生々しく苦労するのは嫌だ……そういうメッセージ、声を膨らました映画でしょうね、これ。私にはある意味で身障者の現実だから怖いなんて言ってられない。そういう意味では、この映画は面白くないです。

ウイッキペディア「魍魎の匣」
http://ja.wikipedia.org/wiki/%E9%AD%8D%E9%AD%8E%E3%81%AE%E5%8C%A3

スタンバイ ○小石川の家 青木玉 ○ライオンは寝ている 大貫妙子

2007年12月21日 (金)

教えありて

買物依存には私は遠いようで、昨日以上の説明は出来ません。私は店内をフラフラ歩いても何も買わないで出てきます。たとえばカーステレオのFMトランスミッターを買う話で、それは具体的にしました。あれはトランスリミッターともいいます。

判らない分野はカルト宗教と恋愛で、あまり落ち入った事がないのです。犯罪小説の高村薫さんに何やら惹かれると思ったら、あの人、家がお寺で学校がキリスト教だそうです。お母さんが仏教に嫌気がさした人だそうで、ご自分は宗教全体に嫌気がさしておいでです。

最近は中近東付近の戦争で高村さんならずとも、カルトから普通の宗教にまで、うんざりした人もあるかと思います。身障者はカルト宗教には狙われる傾向にあります……確かに精神的に弱い部分を抱えた人も多く、採算ベースには乗せやすいらしい。

本人を乗せやすい。その家族や友人を乗せやすい……タレントじゃありませんから広告塔にはなりませんが、陳列ケース位にはなります。
「あんな人が幸福になれるなら私だって……」と健常者は思われるかどうか知りませんが、まあ陳列ケースです。

カルト宗教というのは下駄を預けてしまう事です。
「いやあ最近、靴ばっかりで下駄を履かない」と減らず口をいう人があります。そうではなく大きな不安、心配事を持つという事です。どうしていいか判らない。たとえば私は人工股関節への手術がありますが、これは何時、何処でしたものか……正解がない。
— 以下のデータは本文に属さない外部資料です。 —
Record tree_ok (s : mmu) (x a : Z) (n : nat) : Prop := {
  tr_page : used (kpool s) x;
  tr_low : x ≤ a;
  tr_high : a + 4 * Z.of_nat n ≤ x + 4096;
  tr_tables t : targets (mm s) a n t → used (kpool s) t ∧ t ≠ x;
  tr_distinct : distinct (mm s) a n;
  tr_frames t : targets (mm s) a n t → distinct (mm s) t table_len ∧ ∀ y, targets (mm s) t table_len y → used (upool s) y;
  tr_apart t t' y : targets (mm s) a n t → targets (mm s) a n t' → targets (mm s) t table_len y → targets (mm s) t' table_len y → t = t'
}.

(** what is left of a tree when the first table and its pages have been freed *)
Lemma tree_rest s s1 x a n F (e := word (mm s) a) : mmu_wf s → tree_ok s x a (S n) → freed s s1 F →
  (∀ y, F y ↔ has e PTE_P = true ∧ (y = tab e ∨ targets (mm s) (tab e) table_len y)) →
  tree_ok s1 x (a + 4) n ∧ ∀ y, tree (mm s1) (a + 4) n y ↔ tree (mm s) (a + 4) n y.
Proof.
  intros Hwf [] F1 HF. pose proof table_len_Z as Hlen. apply distinct_S in tr_distinct0 as [Hd Hnd]. fold e in Hnd.
  assert (Hfirst : has e PTE_P = true → targets (mm s) a (S n) (tab e)) by (intros; apply targets_S; auto).
  assert (Hmore : ∀ t, targets (mm s) (a + 4) n t → targets (mm s) a (S n) t) by (intros; apply targets_S; auto).
  assert (HFk : ∀ y, F y → used (kpool s) y → has e PTE_P = true ∧ y = tab e).
  { intros y Hy Hk. apply HF in Hy as [Hp [->|Hy]]; [done|]. exfalso. apply (pools_apart s y Hwf Hk).
    by apply (tr_frames0 (tab e)); [apply Hfirst|]. }
  assert (HFal : ∀ y, F y → y mod 4096 = 0).
  { intros y Hy. apply HF in Hy as [_ [->|Hy]]; [apply tab_mod|by eapply targets_align]. }
  assert (HFx : ¬ F x).
  { intros Hx. destruct (HFk x Hx tr_page0) as [Hp E]. by apply (tr_tables0 (tab e)); [apply Hfirst|]. }
  destruct (targets_ext (mm s) (mm s1) (a + 4) n) as [Ht Hd1].
  { intros j Hj. apply (freed_word s s1 F x); [done|by eapply used_align|done|done|lia..]. }
  assert (HFt : ∀ t, targets (mm s) (a + 4) n t → ¬ F t).
  { intros t Htt HFt. destruct (HFk t HFt) as [Hp ->]; [by apply tr_tables0, Hmore|]. by apply Hnd. }
  assert (Ht2 : ∀ t, targets (mm s) (a + 4) n t →
    (∀ y, targets (mm s1) t table_len y ↔ targets (mm s) t table_len y) ∧ (distinct (mm s) t table_len → distinct (mm s1) t table_len)).
  { intros t Htt. apply targets_ext. intros j Hj.
    apply (freed_word s s1 F t); [done|by eapply targets_align|by apply HFt|done|lia..]. }
  split; [split|].
  - by apply (fr_kernel _ _ _ F1).
  - lia.
  - lia.
  - intros t Htt%Ht. destruct (tr_tables0 t (Hmore t Htt)). split; [|done]. apply (fr_kernel _ _ _ F1). split; [done|by apply HFt].
  - auto.
  - intros t Htt%Ht. destruct (tr_frames0 t (Hmore t Htt)) as [Hdt Hut]. split; [by apply Ht2|]. intros y Hy.
    apply (Ht2 t Htt) in Hy. apply (fr_user _ _ _ F1). split; [by apply Hut|]. intros HFy.
    apply HF in HFy as [Hp [->|HFy]].
    + apply (pools_apart s (tab e) Hwf); [by apply tr_tables0, Hfirst|by apply Hut].
    + rewrite (tr_apart0 t (tab e) y) in Htt by auto. by apply Hnd.
  - intros t t' y Htt%Ht Htt'%Ht Hy Hy'. apply (Ht2 t Htt) in Hy. apply (Ht2 t' Htt') in Hy'. eauto.
  - intros y. unfold tree. rewrite Ht. split; (intros [H|(t & Htt & H)]; [by left|right; exists t]).
    + apply Ht in Htt. split; [done|]. by apply (Ht2 t Htt).
    + split; [by apply Ht|]. by apply (Ht2 t Htt).
Qed.

(** freeing one page table and the pages it maps *)
Lemma free_table_spec s x a n (e := word (mm s) a) : mmu_wf s → tree_ok s x a (S n) →
  ∃ s', (if has e PTE_P then
           pt ← lift_out (pde_get_pt e); free_pages pt (Z.to_nat (PGSIZE / 4));; in_palloc (palloc_free_page pt)
         else mret tt) s = Ok (tt, s') ∧
    freed s s' (λ y, has e PTE_P = true ∧ (y = tab e ∨ targets (mm s) (tab e) table_len y)).
Proof.
  intros Hwf []. destruct (has e PTE_P) eqn:Hp.
  2: { exists s. split; [done|]. eapply freed_ext; [|by apply freed_none]. naive_solver. }
  assert (Ht : targets (mm s) a (S n) (tab e)) by (apply targets_S; auto).
  destruct (tr_tables0 _ Ht) as [Hk _]. destruct (tr_frames0 _ Ht) as [Hd Hu]. pose proof (used_kpage s _ Hwf Hk) as [_ Hr].
  rewrite (bind_ok _ _ s (tab e) s) by (apply lift_out_eq, pde_get_pt_eq; [apply word_range|done|lia]).
  rewrite table_len_eq.
  destruct (free_pages_spec table_len (tab e) s (tab e) Hwf Hk) as (s1 & E1 & F1); [lia|rewrite table_len_Z; lia|done|done|].
  rewrite (bind_ok _ _ _ _ _ E1). destruct (free_page_spec s1 false (tab e) (fr_wf _ _ _ F1)) as (s2 & E2 & F2).
  { apply (fr_kernel _ _ _ F1). split; [done|]. intros H. by apply (pools_apart s (tab e)), Hu. }
  exists s2. split; [done|]. eapply freed_ext; [|by eapply freed_trans]. intros y. simpl. tauto.
Qed.
(* ===== verification/Elf.v ===== *)
(** userprog/process.c: loading an ELF executable, and the supplemental page table
    of vm/page.c that the segments go to.

    The executable is an open file of the file system; a program header and the ELF
    header are decoded from the bytes read.  The supplemental page table of the
    process is the map from page addresses to entries that the hash table of
    vm/page.c stands for; the file of an entry is the executable, so it is left
    out.  Loading is lazy: [load] only makes entries, and [image_byte] is a byte
    of what [load_file] puts into the page when it is first touched. *)

From S2P Require Import Prelude Vaddr Bitmap Inode.

(** * vm/page.h, vm/page.c *)

Inductive vm_type := VM_ANON | VM_BIN.

Record page_entry := mk_pge {
  type : vm_type; vaddr : Z; pwritable : bool; is_loaded : bool;
  offset : Z; read_bytes : Z; zero_bytes : Z; swap_slot : Z }.

Abbreviation spt := (gmap Z page_entry).

Definition get_pge (t : spt) (va : Z) : option page_entry := t !! pg_round_down va.

(** [hash_insert] keeps an entry that is already there *)
Definition insert_pge (t : spt) (pge : page_entry) : outcome (bool * spt) :=
  _ ← oassert (pg_ofs pge.(vaddr) =? 0);
  Ok (match t !! pge.(vaddr) with Some _ => (false, t) | None => (true, <[pge.(vaddr) := pge]> t) end).

(** * ELF headers *)

Definition at8 (l : list Z) (i : nat) : Z := u8 (l !!! i).
Definition half (l : list Z) (i : nat) : Z := at8 l i + 2 ^ 8 * at8 l (i + 1).
Definition word32 (l : list Z) (i : nat) : Z := half l i + 2 ^ 16 * half l (i + 2).

Record Elf32_Ehdr := mk_ehdr {
  e_ident : list Z; e_type : Z; e_machine : Z; e_version : Z; e_entry : Z; e_phoff : Z; e_shoff : Z; e_flags : Z;
  e_ehsize : Z; e_phentsize : Z; e_phnum : Z; e_shentsize : Z; e_shnum : Z; e_shstrndx : Z }.

Definition sizeof_Ehdr : Z := 52.

Definition decode_ehdr (l : list Z) : Elf32_Ehdr :=
  mk_ehdr (take 16 l) (half l 16) (half l 18) (word32 l 20) (word32 l 24) (word32 l 28) (word32 l 32) (word32 l 36)
    (half l 40) (half l 42) (half l 44) (half l 46) (half l 48) (half l 50).

Record Elf32_Phdr := mk_phdr {
  p_type : Z; p_offset : Z; p_vaddr : Z; p_paddr : Z; p_filesz : Z; p_memsz : Z; p_flags : Z; p_align : Z }.

Definition sizeof_Phdr : Z := 32.

Definition decode_phdr (l : list Z) : Elf32_Phdr :=
  mk_phdr (word32 l 0) (word32 l 4) (word32 l 8) (word32 l 12) (word32 l 16) (word32 l 20) (word32 l 24) (word32 l 28).

Definition PT_LOAD : Z := 1.
Definition PT_DYNAMIC : Z := 2.
Definition PT_INTERP : Z := 3.
Definition PT_SHLIB : Z := 5.
Definition PF_W : Z := 2.

(** * Loading *)

Definition validate_segment (phdr : Elf32_Phdr) (file_len : Z) : bool :=
  if negb (Z.land phdr.(p_offset) PGMASK =? Z.land phdr.(p_vaddr) PGMASK) then false else
  if phdr.(p_offset) >? u32 file_len then false else
  if phdr.(p_memsz) <? phdr.(p_filesz) then false else
  if phdr.(p_memsz) =? 0 then false else
  if negb (is_user_vaddr phdr.(p_vaddr)) then false else
  if negb (is_user_vaddr (u32 (phdr.(p_vaddr) + phdr.(p_memsz)))) then false else
  if u32 (phdr.(p_vaddr) + phdr.(p_memsz)) <? phdr.(p_vaddr) then false else
  if phdr.(p_vaddr) <? PGSIZE then false else true.

(** the loop of [load_segment], with a bound on its turns *)
Fixpoint segment_loop (n : nat) (t : spt) (ofs upage read_bytes zero_bytes : Z) (writable : bool) : F (bool * spt) :=
  match n with
  | O => fail NoFuel
  | S n =>
    if (0 <? read_bytes) || (0 <? zero_bytes) then
      let page_read_bytes := if read_bytes <? PGSIZE then read_bytes else PGSIZE in
      let page_zero_bytes := PGSIZE - page_read_bytes in
      p ← alloc;
      if p =? 0 then mret (false, t) else
      '(_, t) ← lift_out (insert_pge t (mk_pge VM_BIN upage writable false (u32 ofs) page_read_bytes page_zero_bytes 0));
      segment_loop n t (s32 (ofs + page_read_bytes)) (u32 (upage + PGSIZE)) (u32 (read_bytes - page_read_bytes))
        (u32 (zero_bytes - page_zero_bytes)) writable
    else mret (true, t)
  end.

Definition load_segment (t : spt) (file ofs upage read_bytes zero_bytes : Z) (writable : bool) : F (bool * spt) :=
  assert (u32 (read_bytes + zero_bytes) mod PGSIZE =? 0);;
  assert (pg_ofs upage =? 0);;
  assert (Z.rem ofs PGSIZE =? 0);;
  file_seek file ofs;;
  segment_loop (S (Z.to_nat (u32 (read_bytes + zero_bytes) / PGSIZE))) t ofs upage read_bytes zero_bytes writable.

(** the case [PT_LOAD] *)
Definition load_header (t : spt) (file : Z) (phdr : Elf32_Phdr) : F (bool * spt) :=
  len ← file_length file;
  if validate_segment phdr len then
    let writable := negb (Z.land phdr.(p_flags) PF_W =? 0) in
    let file_page := Z.land phdr.(p_offset) (u32 (Z.lnot PGMASK)) in
    let mem_page := Z.land phdr.(p_vaddr) (u32 (Z.lnot PGMASK)) in
    let page_offset := Z.land phdr.(p_vaddr) PGMASK in
    let '(read_bytes, zero_bytes) :=
      if 0 <? phdr.(p_filesz) then
        let read_bytes := u32 (page_offset + phdr.(p_filesz)) in
        (read_bytes, u32 (ROUND_UP (u32 (page_offset + phdr.(p_memsz))) PGSIZE - read_bytes))
      else (0, ROUND_UP (u32 (page_offset + phdr.(p_memsz))) PGSIZE) in
    load_segment t file (s32 file_page) mem_page read_bytes zero_bytes writable
  else mret (false, t).

(** the loop over the [n] program headers from [file_ofset] on *)
Fixpoint load_headers (n : nat) (t : spt) (file file_ofset : Z) : F (bool * spt) :=
  match n with
  | O => mret (true, t)
  | S n =>
    len ← file_length file;
    if (file_ofset <? 0) || (file_ofset >? len) then mret (false, t) else
    file_seek file file_ofset;;
    b ← file_read file sizeof_Phdr;
    if negb (Z.of_nat (length b) =? sizeof_Phdr) then mret (false, t) else
    let phdr := decode_phdr b in
    let file_ofset := s32 (file_ofset + sizeof_Phdr) in
    if phdr.(p_type) =? PT_LOAD then
      '(ok, t) ← load_header t file phdr;
      if (ok : bool) then load_headers n t file file_ofset else mret (false, t)
    else if (phdr.(p_type) =? PT_DYNAMIC) || (phdr.(p_type) =? PT_INTERP) || (phdr.(p_type) =? PT_SHLIB)
    then mret (false, t)
    else load_headers n t file file_ofset
  end.

(** the checks on the header of the executable *)
Definition header_ok (ehdr : Elf32_Ehdr) : bool :=
  bool_decide (take 7 ehdr.(e_ident) = [127; 69; 76; 70; 1; 1; 1]) && (ehdr.(e_type) =? 2) && (ehdr.(e_machine) =? 3) &&
  (ehdr.(e_version) =? 1) && (ehdr.(e_phentsize) =? sizeof_Phdr) && negb (ehdr.(e_phnum) >? 1024).

(** [load] from the header of the opened executable to its last program header: the
    start address when all went well, and the page table *)
Definition load_executable (t : spt) (file : Z) : F (option Z * spt) :=
  b ← file_read file sizeof_Ehdr;
  if negb (Z.of_nat (length b) =? sizeof_Ehdr) || negb (header_ok (decode_ehdr b)) then mret (None, t) else
  let ehdr := decode_ehdr b in
  '(ok, t) ← load_headers (Z.to_nat ehdr.(e_phnum)) t file (s32 ehdr.(e_phoff));
  mret (if (ok : bool) then Some ehdr.(e_entry) else None, t).

(** [load_file]: the bytes put into the page of [pge], from the contents of its file;
    [None] when the file is too short *)
Definition load_file (pge : page_entry) (contents : list Z) : option (list Z) :=
  let b := take (Z.to_nat pge.(read_bytes)) (drop (Z.to_nat pge.(offset)) contents) in
  if Z.of_nat (length b) =? pge.(read_bytes) then Some (b ++ replicate (Z.to_nat pge.(zero_bytes)) 0) else None.

(** * Segments *)

(** entry [i] of a segment of [r] bytes of the file from [ofs] on, at [upage] *)
Definition seg_entry (ofs upage r : Z) (w : bool) (i : Z) : page_entry :=
  let n := Z.max 0 (Z.min 4096 (r - 4096 * i)) in
  mk_pge VM_BIN (upage + 4096 * i) w false (u32 (ofs + Z.min (4096 * i) r)) n (4096 - n) 0.

(** [t] with the [k] entries of a segment, where there was none *)
Definition with_segment (t t' : spt) (ofs upage r : Z) (w : bool) (k : nat) : Prop :=
  ∀ a, t' !! a = match t !! a with
                 | Some e => Some e
                 | None => if bool_decide (a mod 4096 = 0 ∧ upage ≤ a < upage + 4096 * Z.of_nat k)
                           then Some (seg_entry ofs upage r w ((a - upage) / 4096)) else None
                 end.

Lemma u32_s32_add x y : u32 (s32 x + y) = u32 (x + y).
Proof.
  unfold u32, s32. replace ((x + 2 ^ 31) mod 2 ^ 32 - 2 ^ 31 + y) with ((x + 2 ^ 31) mod 2 ^ 32 + (y - 2 ^ 31)) by lia.
  rewrite Zplus_mod_idemp_l. f_equal. lia.
Qed.

Lemma u32_s32 x : u32 (s32 x) = u32 x.
Proof. by rewrite <- (Z.add_0_r (s32 x)), u32_s32_add, Z.add_0_r. Qed.

Lemma alloc_eq s : s.(allocs) = [] → alloc s = Ok (s.(next_ptr), set_heap (s.(next_ptr) + 1) [] s).
Proof. intros H. unfold alloc. erewrite bind_ok by done. by rewrite H. Qed.

Lemma insert_pge_eq t e : vaddr e mod 4096 = 0 →
  ∃ b t', insert_pge t e = Ok (b, t') ∧ ∀ a, t' !! a = match t !! a with Some x => Some x | None => if decide (a = vaddr e) then Some e else None end.
Proof.
  intros H. unfold insert_pge. rewrite pg_ofs_eq, H. cbn [oassert mbind outcome_bind Z.eqb].
  destruct (t !! vaddr e) as [x|] eqn:E; eexists _, _; (split; [done|]); intros a.
  - destruct (decide (a = vaddr e)) as [->|]; [by rewrite E|]. by destruct (t !! a).
  - destruct (decide (a = vaddr e)) as [->|Hne]; [by rewrite lookup_insert_eq, E|].
    rewrite lookup_insert_ne by done. by destruct (t !! a).
Qed.

(** the next page of a segment *)
Lemma seg_entry_next ofs upage r w i (p := Z.min r 4096) : 0 ≤ r → 0 ≤ i →
  seg_entry (s32 (ofs + p)) (upage + 4096) (r - p) w i = seg_entry ofs upage r w (i + 1).
Proof.
  intros Hr Hi. unfold seg_entry. rewrite u32_s32_add.
  replace (r - p - 4096 * i) with (if decide (r < 4096) then - 4096 * i else r - 4096 * (i + 1)) by (case_decide; lia).
  replace (ofs + p + Z.min (4096 * i) (r - p)) with (ofs + Z.min (4096 * (i + 1)) r) by lia.
  replace (Z.max 0 (Z.min 4096 (if decide (r < 4096) then - 4096 * i else r - 4096 * (i + 1)))) with
    (Z.max 0 (Z.min 4096 (r - 4096 * (i + 1)))) by (case_decide; lia). f_equal. lia.
Qed.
誰に何を聞いても、どれも答えになりません。占い師は北でとか南でしたらいい、言うかもしれません。医師は自分が手術すると言うかもしれません。カルトの教祖も何やらいうかもしれません……従ってもいいが、当てになるやら、ならないのやら。

FMトランスミッターは適当に買えばいいのですが、股関節は買い替えが利きません。判断つき難い。そういうのを下駄というんです……財布に小銭が入っていても余計な心配はしませんが、大きな札は無くしそうで心配です。通帳をポケットに持っていると、なお心配です。

通帳を預かってくれるのがカルト宗教かも知れません。いえ私の友達は施設から出てきて、初めて選挙に行く事になります。
「誰に投票したらいいか判らん言うたら、投票相手を教えてくれて、タクシーで投票所まで送迎してくれた」そうです。

それが何とかいうカルト宗教だったと思いますが、よくよく聞きそびれました。そういうのも下駄を預けたんです。結婚相手を教祖が決めるカルトもあったでしょう。信者同士で納得して結婚するんでしょ……そういう訳で大きな自由を持て余す人がいます。

私も持て余しているのでしょうか? 高村薫さんの犯罪小説が心を打つのは、主人公がひとり誰にも下駄を預けないで判断を下そうとする。高村さんも偉い、ある意味で反面教師になった宗教もエラいもんです。